BEGIN Material to process

(** * Native-contract descriptors, syscall dispatch and the ledger view
      of the interop context (package [interop] of neo-go)

    A shallow embedding of [pkg/core/interop/context.go]: the registration
    of native methods ([AddMethod]), the hardfork-specific materialisation
    ([buildHFSpecificMD]), method lookup ([GetMethod], [GetMethodByOffset]),
    syscall dispatch ([GetFunction], [SyscallHandler]) and the ledger view
    of a context ([BlockHeight], [CurrentBlockHash], [GetBlock],
    [IsHardforkEnabled], [IsHardforkActivation]).

    Go's [int] and slice lengths are modelled by [nat] and [Z] without
    wrap-around (a slice never holds 2^63 elements); [uint32] and [int64]
    arithmetic is written with its wrap-around. The descriptors are first
    modelled as values; module [Ptr] models materialisation once more
    with the [manifest.Method] descriptors behind pointers, and the two
    are shown to agree. *)

From Stdlib Require Import ZArith List String Ascii Bool Lia OrdersEx.
From stdpp Require Import base gmap strings list sorting.
From Equations Require Import Equations.
Import ListNotations.
Local Open Scope Z_scope.

(** ** Machine integers *)

Module U32.
Definition modulus : Z := 2 ^ 32.
Definition max : Z := modulus - 1.
Definition wrap (z : Z) : Z := z mod modulus.
Definition add (a b : Z) : Z := wrap (a + b).
Definition sub (a b : Z) : Z := wrap (a - b).
End U32.

Module I64.
Definition wrap (z : Z) : Z := (z + 2 ^ 63) mod 2 ^ 64 - 2 ^ 63.
Definition mul (a b : Z) : Z := wrap (a * b).
End I64.

(** ** Go's standard library: [sort.Search] and string comparison *)

(** The loop of [sort.Search]: [i, j := 0, n; for i < j { h := int(uint(i+j) >> 1);
    if !f(h) { i = h + 1 } else { j = h } }; return i]. *)
Equations? Search_loop (f : nat -> bool) (i j : nat) : nat by wf (j - i)%nat lt :=
Search_loop f i j with lt_dec i j => {
  | left _ =>
      if negb (f ((i + j) / 2)%nat)
      then Search_loop f ((i + j) / 2 + 1)%nat j
      else Search_loop f i ((i + j) / 2)%nat
  | right _ => i }.
Proof.
  all: change (fst (Nat.divmod (i + j) 1 0 1)) with ((i + j) / 2)%nat;
       pose proof (Nat.div_mod_eq (i + j) 2);
       pose proof (Nat.mod_upper_bound (i + j) 2);
       lia.
Qed.

Definition Search (n : nat) (f : nat -> bool) : nat := Search_loop f 0%nat n.

(** Go compares strings byte by byte; [s >= t] and [strings.Compare]. *)
Definition string_ge (s t : string) : bool :=
  match String_as_OT.compare s t with Lt => false | _ => true end.

Definition strings_Compare (s t : string) : Z :=
  match String_as_OT.compare s t with Lt => -1 | Eq => 0 | Gt => 1 end.

(** ** Collaborating packages *)

Module config.
(** [type Hardfork byte]. *)
Definition Hardfork : Type := Z.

END Material to process

### Task brief
Copy the lines from the start of the data verbatim, stopping after the line containing "return i]. *)".

### Result for this exercise
(** * Native-contract descriptors, syscall dispatch and the ledger view
      of the interop context (package [interop] of neo-go)

    A shallow embedding of [pkg/core/interop/context.go]: the registration
    of native methods ([AddMethod]), the hardfork-specific materialisation
    ([buildHFSpecificMD]), method lookup ([GetMethod], [GetMethodByOffset]),
    syscall dispatch ([GetFunction], [SyscallHandler]) and the ledger view
    of a context ([BlockHeight], [CurrentBlockHash], [GetBlock],
    [IsHardforkEnabled], [IsHardforkActivation]).

    Go's [int] and slice lengths are modelled by [nat] and [Z] without
    wrap-around (a slice never holds 2^63 elements); [uint32] and [int64]
    arithmetic is written with its wrap-around. The descriptors are first
    modelled as values; module [Ptr] models materialisation once more
    with the [manifest.Method] descriptors behind pointers, and the two
    are shown to agree. *)

From Stdlib Require Import ZArith List String Ascii Bool Lia OrdersEx.
From stdpp Require Import base gmap strings list sorting.
From Equations Require Import Equations.
Import ListNotations.
Local Open Scope Z_scope.

(** ** Machine integers *)

Module U32.
Definition modulus : Z := 2 ^ 32.
Definition max : Z := modulus - 1.
Definition wrap (z : Z) : Z := z mod modulus.
Definition add (a b : Z) : Z := wrap (a + b).
Definition sub (a b : Z) : Z := wrap (a - b).
End U32.

Module I64.
Definition wrap (z : Z) : Z := (z + 2 ^ 63) mod 2 ^ 64 - 2 ^ 63.
Definition mul (a b : Z) : Z := wrap (a * b).
End I64.

(** ** Go's standard library: [sort.Search] and string comparison *)

(** The loop of [sort.Search]: [i, j := 0, n; for i < j { h := int(uint(i+j) >> 1);
    if !f(h) { i = h + 1 } else { j = h } }; return i]. *)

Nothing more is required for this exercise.